Solid-state batteries promise to revolutionise battery safety and energy density. However, there remain significant challenges to be overcome before their potential can be realised. This thesis focuses on the difficulties of interfacing a metal anode with a solid electrolyte. Perhaps the most limiting problem is that the metal anode/solid electrolyte interface is morphologically unstable at high rates of charge/discharge, with dendrites penetrating through the solid electrolyte on plating, and voids forming at the interface during stripping.
In Chapter 3, the formation of interfacial voids during stripping is investigated for a Na metal anode. The Na anode enables the use of X-ray computed micro-tomography to follow the dynamics of voiding at the interface during cycling, revealing how voiding worsens with each successive stripping until failure of the cell. The Na anode also offers an interesting contrast to previous work on Li anodes, with lower stack-pressures required to suppress voiding, due to its greater propensity to creep under pressure.

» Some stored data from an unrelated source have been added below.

(** From the GUE header at [gue_off] on. *)
Definition decap_at {ip} (frame : list Z) (o : option (ip * nat))
    : outcome (option (GueDecapResult ip)) :=
  match o with None => Done None | Some (outer_src_ip, gue_off) =>
  let! data := slice_from frame gue_off in
  let! h := parse data in
  match h with None => Done None | Some gue_hdr =>
  if c_flag gue_hdr then Done None
  else if negb (proto gue_hdr =? GUE_PROTO_IPV4)%Z then Done None
  else
    let! i := inner_v4 frame (gue_off + total_len gue_hdr) in
    match i with None => Done None | Some i =>
    Done (Some (MkGueDecap i outer_src_ip gue_hdr))
    end
  end end.

(** [try_decap_gue] and [try_decap_gue_v6]. *)
Definition try_decap_gue (frame : list Z) (l3_offset : nat) (gue_local_port : Z)
    : outcome (option (GueDecapResult Ipv4Addr)) :=
  let! o := outer_v4 frame l3_offset gue_local_port in decap_at frame o.

Definition try_decap_gue_v6 (frame : list Z) (l3_offset : nat) (gue_local_port : Z)
    : outcome (option (GueDecapResult Ipv6Addr)) :=
  let! o := outer_v6 frame l3_offset gue_local_port in decap_at frame o.

(** [build_gue_frame_into_v6]. *)
Definition build_gue_frame_into_v6 (out : list Z) (outer_src_mac outer_dst_mac : Mac)
    (outer_src_ip outer_dst_ip : Ipv6Addr) (outer_src_port outer_dst_port : Z)
    (src dst : Ipv4Addr) (sp dp : Z) (payload : list Z) (hop_limit : Z)
    : outcome (list Z * result Z UdpError) :=
  let inner_pkt_len := IPV4_HEADER_LEN + UDP_HEADER_LEN + length payload in
  let outer_udp_payload := GUE_HEADER_LEN + inner_pkt_len in
  let outer_udp_len := u16 (Z.of_nat (UDP_HEADER_LEN + outer_udp_payload)) in
  let total := ETH_HEADER_LEN + IPV6_HEADER_LEN + Z.to_nat outer_udp_len in
  let out := resize out total in
  let! out := put_eth out 0 outer_dst_mac outer_src_mac ETH_TYPE_IPV6 in
  let oip := ETH_HEADER_LEN in
  let! out := write_ipv6_header out oip outer_src_ip outer_dst_ip outer_udp_len IP_PROTO_UDP
                hop_limit in
  let oudp := oip + IPV6_HEADER_LEN in
  let! out := put_udp out oudp outer_src_port outer_dst_port outer_udp_len in
  let gue_off := oudp + UDP_HEADER_LEN in
  let! out := update_slice out gue_off (gue_off + GUE_HEADER_LEN) (encode (new_data GUE_PROTO_IPV4)) in
  let iip := gue_off + GUE_HEADER_LEN in
  let! out := put_inner out iip src dst sp dp payload in
  let! out := put_outer_cksum6 out oudp total outer_src_ip outer_dst_ip in
  Done (out, Ok (Z.of_nat total)).

End Gue.

(** ** VXLAN *)

(** The 24-bit network identifier as three bytes, and back. *)
Definition vni_bytes (vni : Z) : list Z :=
  [u8 (Z.land (Z.shiftr vni 16) 255); u8 (Z.land (Z.shiftr vni 8) 255); u8 (Z.land vni 255)].

Definition of_vni (a b c : Z) : Z := Z.lor (Z.lor (Z.shiftl a 16) (Z.shiftl b 8)) c.

(** The tunnel endpoint of VXLAN and GENEVE: remote address, identifier, ports and
    inner MAC addresses ([VxlanConfig], [GeneveConfig] and their IPv6 variants). *)
Record VtepConfig (ip : Type) := MkVtep {
  vtep_remote_ip : ip;
  vtep_vni : Z;
  vtep_remote_port : Z;
  vtep_local_port : Z;
  vtep_src_mac : Mac;
  vtep_dst_mac : Mac }.

Arguments MkVtep {ip} _ _ _ _ _ _.

Definition mac_broadcast : Mac := MkMac 255 255 255 255 255 255.

Definition VNI_MAX : Z := 16777215.

(** What the decapsulators of both report: the inner datagram and MAC addresses, the
    outer source and the tunnel header. *)
Record L2DecapResult (ip header : Type) := MkL2Decap {
  l2_inner : inner;
  l2_outer_src : ip;
  l2_header : header;
  l2_src_mac : Mac;
  l2_dst_mac : Mac }.

Arguments MkL2Decap {ip header} _ _ _ _ _.

(** The inner frame at [off]. *)
Definition decap_frame {ip header} (frame : list Z) (src : ip) (hdr : header) (off : nat)
    : outcome (option (L2DecapResult ip header)) :=
  let! e := inner_eth frame off in
  match e with None => Done None | Some (inner_dst_mac, inner_src_mac, iip_off) =>
  let! i := inner_v4 frame iip_off in
  match i with None => Done None | Some i =>
  Done (Some (MkL2Decap i src hdr inner_src_mac inner_dst_mac))
  end end.
Lemma geneve_parse_options_total fuel : forall data off total acc,
  total - off < fuel -> total <= length data ->
  exists r, parse_options fuel data off total acc = Done r.
Proof.
  induction fuel as [|fuel IH]; intros data off total acc Hf Hl; [lia|]. cbn [parse_options].
  repeat parse_step; eauto. apply IH; lia.
Qed.

Lemma parse_total data :
  exists r, parse data = Done r /\ forall h, r = Some h -> header_len h <= length data.
Proof.
  unfold parse, GENEVE_BASE_HEADER_LEN.
  assert (forall r : option GeneveHeader, r = None -> exists r', Done r = Done r' /\
    forall h, r' = Some h -> header_len h <= length data) as Hnone by (intros ? ->; by eexists).
  repeat parse_step; try (by apply Hnone).
  edestruct geneve_parse_options_total as [r ->]; [| |cbn [obind]]; [lia|lia|].
  destruct r as [os|]; [|by apply Hnone]. eexists. split; [reflexivity|]. intros h [= <-].
  unfold header_len, GENEVE_BASE_HEADER_LEN. cbn [options_len]. lia.
Qed.

End GeneveTrip.

(** ** No packet makes a decapsulator panic *)

Lemma outer_v4_total frame l3 port :
  exists r, outer_v4 frame l3 port = Done r /\
    forall s off, r = Some (s, off) -> off <= length frame.
Proof.
  unfold outer_v4, IPV4_HEADER_LEN, UDP_HEADER_LEN. repeat parse_step; try (by exists None).
  eexists. split; [reflexivity|]. intros s off [= <- <-]. lia.
Qed.

Lemma outer_v6_total frame l3 port :
  exists r, outer_v6 frame l3 port = Done r /\
    forall s off, r = Some (s, off) -> off <= length frame.
Proof.
  unfold outer_v6, IPV6_HEADER_LEN, UDP_HEADER_LEN. repeat parse_step; try (by exists None).
  eexists. split; [reflexivity|]. intros s off [= <- <-]. lia.
Qed.

Lemma inner_v4_total frame off : exists r, inner_v4 frame off = Done r.
Proof. unfold inner_v4, IPV4_HEADER_LEN, UDP_HEADER_LEN. repeat parse_step; eauto. Qed.

Lemma inner_eth_total frame off : exists r, inner_eth frame off = Done r.
Proof. unfold inner_eth, ETH_HEADER_LEN. repeat parse_step; eauto. Qed.

Lemma decap_frame_total {ip header} frame (o : ip) (h : header) off :
  exists r, decap_frame frame o h off = Done r.
Proof.
  unfold decap_frame. destruct (inner_eth_total frame off) as [[[[d s] n]|] ->]; [|by eexists].
  cbn [obind]. destruct (inner_v4_total frame n) as [[i|] ->]; by eexists.
Qed.

Lemma gue_decap_total {ip} frame (o : option (ip * nat)) :
  (forall s off, o = Some (s, off) -> off <= length frame) ->
  exists r, Gue.decap_at frame o = Done r.
Proof.
  intros Ho. unfold Gue.decap_at. destruct o as [[s off]|]; [|by eexists].
  specialize (Ho _ _ eq_refl). rewrite slice_from_done, obind_Done by done. cbv beta.
  assert (exists r, Gue.parse (drop off frame) = Done r) as [r ->].
  { generalize (drop off frame). intros data. unfold Gue.parse, Gue.GUE_HEADER_LEN. repeat parse_step; eauto. }
  cbn [obind]. destruct r as [h|]; [|by eexists].
  destruct (Gue.c_flag h); [by eexists|]. destruct (negb _); [by eexists|].
  destruct (inner_v4_total frame (off + Gue.total_len h)) as [[i|] ->]; by eexists.
Qed.

Lemma vxlan_decap_total {ip} frame e (o : option (ip * nat)) :
  (forall s off, o = Some (s, off) -> off <= length frame) ->
  exists r, Vxlan.decap_at frame e o = Done r.
Proof.
  intros Ho. unfold Vxlan.decap_at. destruct o as [[s off]|]; [|by eexists].
  specialize (Ho _ _ eq_refl). rewrite slice_from_done, obind_Done by done. cbv beta.
  assert (exists r, Vxlan.parse (drop off frame) = Done r) as [r ->].
  { generalize (drop off frame). intros data. unfold Vxlan.parse, Vxlan.VXLAN_HEADER_LEN. repeat parse_step; eauto. }
  cbn [obind]. destruct r as [h|]; [|by eexists].
  destruct (vni_mismatch _ _); [by eexists|]. apply decap_frame_total.
Qed.

Lemma geneve_decap_total {ip} frame e (o : option (ip * nat)) :
  (forall s off, o = Some (s, off) -> off <= length frame) ->
  exists r, Geneve.decap_at frame e o = Done r.
Proof.
  intros Ho. unfold Geneve.decap_at. destruct o as [[s off]|]; [|by eexists].
  specialize (Ho _ _ eq_refl). rewrite slice_from_done, obind_Done by done. cbv beta.
  destruct (GeneveTrip.parse_total (drop off frame)) as ([h|] & -> & _); [|by eexists]. cbn [obind].
  destruct (vni_mismatch _ _); [by eexists|]. apply decap_frame_total.
Qed.

(** No packet from the network can crash or hang a tunnel endpoint: on every byte string,
    layer-3 offset, port and identifier filter the six decapsulators return, with a result
    or with none; the GENEVE option loop terminates within the options length. *)
Theorem decapsulators_total frame l3 port vni :
  (exists r, Gue.try_decap_gue frame l3 port = Done r) /\
  (exists r, Gue.try_decap_gue_v6 frame l3 port = Done r) /\
  (exists r, Vxlan.try_decap_vxlan frame l3 port vni = Done r) /\
  (exists r, Vxlan.try_decap_vxlan_v6 frame l3 port vni = Done r) /\
  (exists r, Geneve.try_decap_geneve frame l3 port vni = Done r) /\
  (exists r, Geneve.try_decap_geneve_v6 frame l3 port vni = Done r).
Proof.
  unfold Gue.try_decap_gue, Gue.try_decap_gue_v6, Vxlan.try_decap_vxlan, Vxlan.try_decap_vxlan_v6,
    Geneve.try_decap_geneve, Geneve.try_decap_geneve_v6.
  destruct (outer_v4_total frame l3 port) as (o4 & -> & H4).
  destruct (outer_v6_total frame l3 port) as (o6 & -> & H6). cbn [obind].
  split_and!; auto using @gue_decap_total, @vxlan_decap_total, @geneve_decap_total.
Qed.
(* ===== verification/Arp.v ===== *)
(** * Address resolution (dpdk-stdlib-udp/src/arp.rs)

    ARP packets, their frames and the handler that answers requests and learns from
    everything it sees. *)

From stdpp Require Import base numbers list gmap.
From Stdlib Require Import ZArith Lia.
From S2P Require Import Prelude State Buffer Codec CodecOptions CodecFrames UdpFrame UdpLayout Routing NeighborCache.

#[local] Open Scope nat_scope.

Definition ETH_TYPE_ARP : Z := 2054.
Definition ARP_HW_TYPE_ETHERNET : Z := 1.
Definition ARP_PROTO_TYPE_IPV4 : Z := 2048.
Definition ARP_OP_REQUEST : Z := 1.
Definition ARP_OP_REPLY : Z := 2.
Definition ARP_PACKET_LEN : nat := 28.
Definition ETH_ARP_FRAME_LEN : nat := 14 + ARP_PACKET_LEN.

Record ArpPacket := MkArp {
  hw_type : Z;
  proto_type : Z;
  hw_len : Z;
  proto_len : Z;
  operation : Z;
  sender_mac : Mac;
  sender_ip : Ipv4Addr;
  target_mac : Mac;
  target_ip : Ipv4Addr }.

(** [ArpPacket::request] and [reply]. *)
Definition arp_request (sender_mac : Mac) (sender_ip target_ip : Ipv4Addr) : ArpPacket :=
  MkArp ARP_HW_TYPE_ETHERNET ARP_PROTO_TYPE_IPV4 6 4 ARP_OP_REQUEST sender_mac sender_ip mac_zero
    target_ip.

Definition arp_reply (sender_mac : Mac) (sender_ip : Ipv4Addr) (target_mac : Mac)
    (target_ip : Ipv4Addr) : ArpPacket :=
  MkArp ARP_HW_TYPE_ETHERNET ARP_PROTO_TYPE_IPV4 6 4 ARP_OP_REPLY sender_mac sender_ip target_mac
    target_ip.

Definition is_request (p : ArpPacket) : bool := (operation p =? ARP_OP_REQUEST)%Z.

Definition is_reply (p : ArpPacket) : bool := (operation p =? ARP_OP_REPLY)%Z.

(** The type of the frame and the offset of the ARP packet, behind a VLAN tag or not. *)
Definition arp_layout (frame : list Z) : outcome (option (Z * nat)) :=
  if 14 <=? length frame then
    let! outer := read16 frame 12 in
    if (outer =? ETH_TYPE_VLAN)%Z && (18 <=? length frame) then
      let! inner := read16 frame 16 in
      Done (Some (inner, 18))
    else Done (Some (outer, 14))
  else Done None.

(** [parse_arp_packet]. *)
Definition parse_arp_packet (frame : list Z) : outcome (option ArpPacket) :=
  let! layout := arp_layout frame in
  match layout with
  | None => Done None
  | Some (ethertype, arp_offset) =>
      if negb (ethertype =? ETH_TYPE_ARP)%Z then Done None
      else if length frame <? arp_offset + 28 then Done None
      else
        let! arp := slice_from frame arp_offset in
        let! hw_type := read16 arp 0 in
        let! proto_type := read16 arp 2 in
        let! hw_len := idx arp 4 in
        let! proto_len := idx arp 5 in
        let! operation := read16 arp 6 in
        if negb (hw_type =? ARP_HW_TYPE_ETHERNET)%Z || negb (proto_type =? ARP_PROTO_TYPE_IPV4)%Z
        then Done None
        else if negb (hw_len =? 6)%Z || negb (proto_len =? 4)%Z then Done None
        else
          let! smac := slice arp 8 14 in
          match to_mac smac with
          | None => Done None
          | Some sender_mac =>
              let! sender_ip := read_ipv4 arp 14 in
              let! tmac := slice arp 18 24 in
              match to_mac tmac with
              | None => Done None
              | Some target_mac =>
                  let! target_ip := read_ipv4 arp 24 in
                  Done (Some (MkArp hw_type proto_type hw_len proto_len operation sender_mac
                                sender_ip target_mac target_ip))
              end
          end
  end.

(** [build_arp_frame]. *)
Definition build_arp_frame (src_mac dst_mac : Mac) (arp : ArpPacket) : outcome (list Z) :=
  let frame := replicate ETH_ARP_FRAME_LEN 0%Z in
  let! frame := blit frame 0 6 (mac_bytes dst_mac) in
  let! frame := blit frame 6 12 (mac_bytes src_mac) in
  let! frame := blit frame 12 14 (be16 ETH_TYPE_ARP) in
  let! frame := blit frame 14 16 (be16 (hw_type arp)) in
  let! frame := blit frame 16 18 (be16 (proto_type arp)) in
  let! frame := store frame 18 (hw_len arp) in
  let! frame := store frame 19 (proto_len arp) in
  let! frame := blit frame 20 22 (be16 (operation arp)) in
  let! frame := blit frame 22 28 (mac_bytes (sender_mac arp)) in
  let! frame := blit frame 28 32 (octets (sender_ip arp)) in
  let! frame := blit frame 32 38 (mac_bytes (target_mac arp)) in
  blit frame 38 42 (octets (target_ip arp)).

Definition broadcast_mac : Mac := MkMac 255 255 255 255 255 255.

(** [build_arp_request], [build_gratuitous_arp] and [build_arp_reply]. *)
Definition build_arp_request (src_mac : Mac) (src_ip target_ip : Ipv4Addr) : outcome (list Z) :=
  build_arp_frame src_mac broadcast_mac (arp_request src_mac src_ip target_ip).

Definition build_gratuitous_arp (src_mac : Mac) (src_ip : Ipv4Addr) : outcome (list Z) :=
  build_arp_frame src_mac broadcast_mac (arp_request src_mac src_ip src_ip).

Definition build_arp_reply (src_mac : Mac) (src_ip : Ipv4Addr) (dst_mac : Mac) (dst_ip : Ipv4Addr)
    : outcome (list Z) :=
  build_arp_frame src_mac dst_mac (arp_reply src_mac src_ip dst_mac dst_ip).

(** ** The handler *)

Record ArpHandler := MkArpHandler {
  local_mac : Mac;
  local_ips : list Ipv4Addr;
  arp_cache : ArpCache }.

#[global] Instance eta_ArpHandler : Eta ArpHandler := fun h =>
  MkArpHandler (local_mac h) (local_ips h) (arp_cache h).

(** [ArpHandler::new] and [with_cache]. *)
Definition handler_with_cache (mac : Mac) (ip : Ipv4Addr) (c : ArpCache) : ArpHandler :=
  MkArpHandler mac [ip] c.

Definition arp_handler_new (mac : Mac) (ip : Ipv4Addr) : ArpHandler :=
  handler_with_cache mac ip cache_new.

(** [ArpHandler::add_local_ip]. *)
Definition add_local_ip (h : ArpHandler) (ip : Ipv4Addr) : ArpHandler :=
  if bool_decide (ip ∈ local_ips h) then h else h <| local_ips := local_ips h ++ [ip] |>.

(** [ArpHandler::process_arp]. *)
Definition process_arp (h : ArpHandler) (now : Z) (frame : list Z)
    : outcome (ArpHandler * option (list Z)) :=
  let! parsed := parse_arp_packet frame in
  match parsed with
  | None => Done (h, None)
  | Some arp =>
      let h := h <| arp_cache := cache_insert (arp_cache h) now (sender_ip arp) (sender_mac arp) |> in
      if is_request arp then
        if bool_decide (target_ip arp ∈ local_ips h) then
          let! reply := build_arp_reply (local_mac h) (target_ip arp) (sender_mac arp)
                          (sender_ip arp) in
          Done (h, Some reply)
        else Done (h, None)
      else Done (h, None)
  end.

(** [ArpHandler::resolve]. *)
Definition arp_resolve (h : ArpHandler) (now : Z) (ip : Ipv4Addr) : option Mac :=
  if bool_decide (ip = BROADCAST) then Some broadcast_mac else cache_lookup (arp_cache h) now ip.

(** [ArpHandler::make_request] and [make_gratuitous_arp]. *)
Definition make_request (h : ArpHandler) (target_ip : Ipv4Addr) : outcome (option (list Z)) :=
  match local_ips h with
  | [] => Done None
  | src_ip :: _ => let! f := build_arp_request (local_mac h) src_ip target_ip in Done (Some f)
  end.

Definition make_gratuitous_arp (h : ArpHandler) : outcome (option (list Z)) :=
  match local_ips h with
  | [] => Done None
  | src_ip :: _ => let! f := build_gratuitous_arp (local_mac h) src_ip in Done (Some f)
  end.

(** ** Frames *)

Definition arp_bytes (p : ArpPacket) : list Z :=
  be16 (hw_type p) ++ be16 (proto_type p) ++ [hw_len p; proto_len p] ++ be16 (operation p)
    ++ mac_bytes (sender_mac p) ++ octets (sender_ip p) ++ mac_bytes (target_mac p)
    ++ octets (target_ip p).

Lemma build_arp_frame_bytes src dst p :
  build_arp_frame src dst p = Done (eth_bytes dst src ETH_TYPE_ARP ++ arp_bytes p).
Proof.
  reflexivity.
Qed.

(** An Ethernet/IPv4 packet whose operation fits its field. *)
Definition wf_arp (p : ArpPacket) : Prop :=
  hw_type p = ARP_HW_TYPE_ETHERNET /\ proto_type p = ARP_PROTO_TYPE_IPV4 /\ hw_len p = 6%Z /\
  proto_len p = 4%Z /\ is_u16 (operation p).

(** A parsed packet, with any padding behind it. *)
Lemma arp_roundtrip src dst p pad :
  wf_arp p ->
  parse_arp_packet ((eth_bytes dst src ETH_TYPE_ARP ++ arp_bytes p) ++ pad) = Done (Some p).
Proof.
  destruct p as [hw pr hl pl op [] [] [] []], dst, src. intros (H1 & H2 & H3 & H4 & H5).
  cbn in H1, H2, H3, H4, H5. subst.
  unfold arp_bytes.
  cbn [hw_type proto_type hw_len proto_len operation sender_mac sender_ip target_mac target_ip].
  unfold be16 at 3.
  rewrite <- (of_be16_be16 op) at 3 by done.
  generalize (u8 (op / 256)) (u8 op). intros o1 o2.
  set (F := (_ ++ _) ++ pad). unfold parse_arp_packet.
  change (arp_layout F) with (Done (Some (ETH_TYPE_ARP, 14))). rewrite obind_Done. cbv beta iota.
  change (negb (ETH_TYPE_ARP =? ETH_TYPE_ARP)%Z) with false.
  change (length F <? 14 + 28) with false. cbv iota.
  rewrite slice_from_done by (cbn; lia). reflexivity.
Qed.

(** [parse_arp_packet] never panics. *)
Lemma parse_arp_total frame : exists r, parse_arp_packet frame = Done r.
Proof.
  unfold parse_arp_packet.
  assert (exists l, arp_layout frame = Done l) as [[[t o]|] ->]; [|rewrite obind_Done; cbv beta iota|by eauto].
  { unfold arp_layout. repeat parse_step; eauto. }
  repeat parse_step; eauto.
Qed.

(** ** Resolution *)

(** What a handler does with a well-formed frame. *)
Lemma process_arp_frame h now src dst p pad :
  wf_arp p ->
  process_arp h now ((eth_bytes dst src ETH_TYPE_ARP ++ arp_bytes p) ++ pad) =
  let h' := h <| arp_cache := cache_insert (arp_cache h) now (sender_ip p) (sender_mac p) |> in
  Done (h', if is_request p && bool_decide (target_ip p ∈ local_ips h)
            then Some (eth_bytes (sender_mac p) (local_mac h) ETH_TYPE_ARP ++
                       arp_bytes (arp_reply (local_mac h) (target_ip p) (sender_mac p) (sender_ip p)))
            else None).
Proof.
  intros Hp. unfold process_arp. rewrite arp_roundtrip, obind_Done by done. cbv beta iota zeta. rsimpl.
  destruct (is_request p); [|done]. case_bool_decide; [|done].
  unfold build_arp_reply. by rewrite build_arp_frame_bytes.
Qed.

(** Learning from a frame makes its sender resolvable. *)
Lemma resolve_learned h now now' ip mac :
  wf_mac mac -> ip <> BROADCAST -> (ssub now' now <= CACHE_TTL)%Z ->
  arp_resolve (h <| arp_cache := cache_insert (arp_cache h) now ip mac |>) now' ip = Some mac.
Proof.
  intros Hm Hb Ht. unfold arp_resolve. rewrite bool_decide_false by done. rsimpl.
  by apply lookup_insert_fresh.
Qed.

(** C31: Address resolution over the wire: the request one host broadcasts for an address of another,
    padded or not, is answered by exactly one reply; once the reply has arrived (and is
    not answered in turn) both hosts resolve each other's address to the right MAC
    address for the time to live, while a host that does not own the address stays silent. *)
Theorem arp_resolves_over_the_wire ha hb hc ipa ipb ips now1 now2 now pad1 pad2 :
  local_ips ha = ipa :: ips -> ipb ∈ local_ips hb -> ipb ∉ local_ips hc ->
  wf_mac (local_mac ha) -> wf_mac (local_mac hb) -> ipa <> BROADCAST -> ipb <> BROADCAST ->
  (ssub now now1 <= CACHE_TTL)%Z -> (ssub now now2 <= CACHE_TTL)%Z ->
  exists request reply ha' hb' hc',
    make_request ha ipb = Done (Some request) /\
    process_arp hb now1 (request ++ pad1) = Done (hb', Some reply) /\
    process_arp hc now1 (request ++ pad1) = Done (hc', None) /\
    process_arp ha now2 (reply ++ pad2) = Done (ha', None) /\
    arp_resolve ha' now ipb = Some (local_mac hb) /\ arp_resolve hb' now ipa = Some (local_mac ha).
Proof.
  intros Ha Hb Hc Hma Hmb Hia Hib Ht1 Ht2. unfold make_request. rewrite Ha.
  unfold build_arp_request. rewrite build_arp_frame_bytes.
  do 5 eexists. split_and!; [reflexivity| | | | |].
  - rewrite process_arp_frame by done. cbn [is_request operation arp_request target_ip].
    rewrite bool_decide_true by done. reflexivity.
  - rewrite process_arp_frame by done. cbn [is_request operation arp_request target_ip].
    rewrite bool_decide_false by done. reflexivity.
  - by rewrite process_arp_frame.
  - by apply resolve_learned.
  - by apply resolve_learned.
Qed.

Lemma arp_resolves_over_the_wire_witness :
  exists request reply ha' hb' hc',
    make_request (arp_handler_new mac_a host_a) host_b = Done (Some request) /\
    process_arp (arp_handler_new mac_b host_b) 5 (request ++ replicate 18 0%Z) = Done (hb', Some reply) /\
    process_arp (arp_handler_new mac_b (MkIpv4 10 0 0 3)) 5 (request ++ replicate 18 0%Z) = Done (hc', None) /\
    process_arp (arp_handler_new mac_a host_a) 7 (reply ++ []) = Done (ha', None) /\
    arp_resolve ha' 1000 host_b = Some mac_b /\ arp_resolve hb' 1000 host_a = Some mac_a.
Proof.
  apply (arp_resolves_over_the_wire (arp_handler_new mac_a host_a) (arp_handler_new mac_b host_b)
    (arp_handler_new mac_b (MkIpv4 10 0 0 3)) host_a host_b []).
  - reflexivity.
  - apply list_elem_of_singleton. reflexivity.
  - intros E%list_elem_of_singleton. discriminate E.
  - concrete_mac.
  - concrete_mac.
  - discriminate.
  - discriminate.
  - vm_compute. congruence.
  - vm_compute. congruence.
Defined.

Chapter 4 describes investigation of the temperature dependence of voiding at the Li anode/solid electrolyte interface, finding that moderately elevated temperatures enable higher rates of morphologically stable stripping by increasing self-diffusion and creep in the Li metal. Stable cycling at a high current density of 2.5 mA/cm2 is demonstrated under 5 MPa stack-pressure at a moderately elevated temperature of 80 °C.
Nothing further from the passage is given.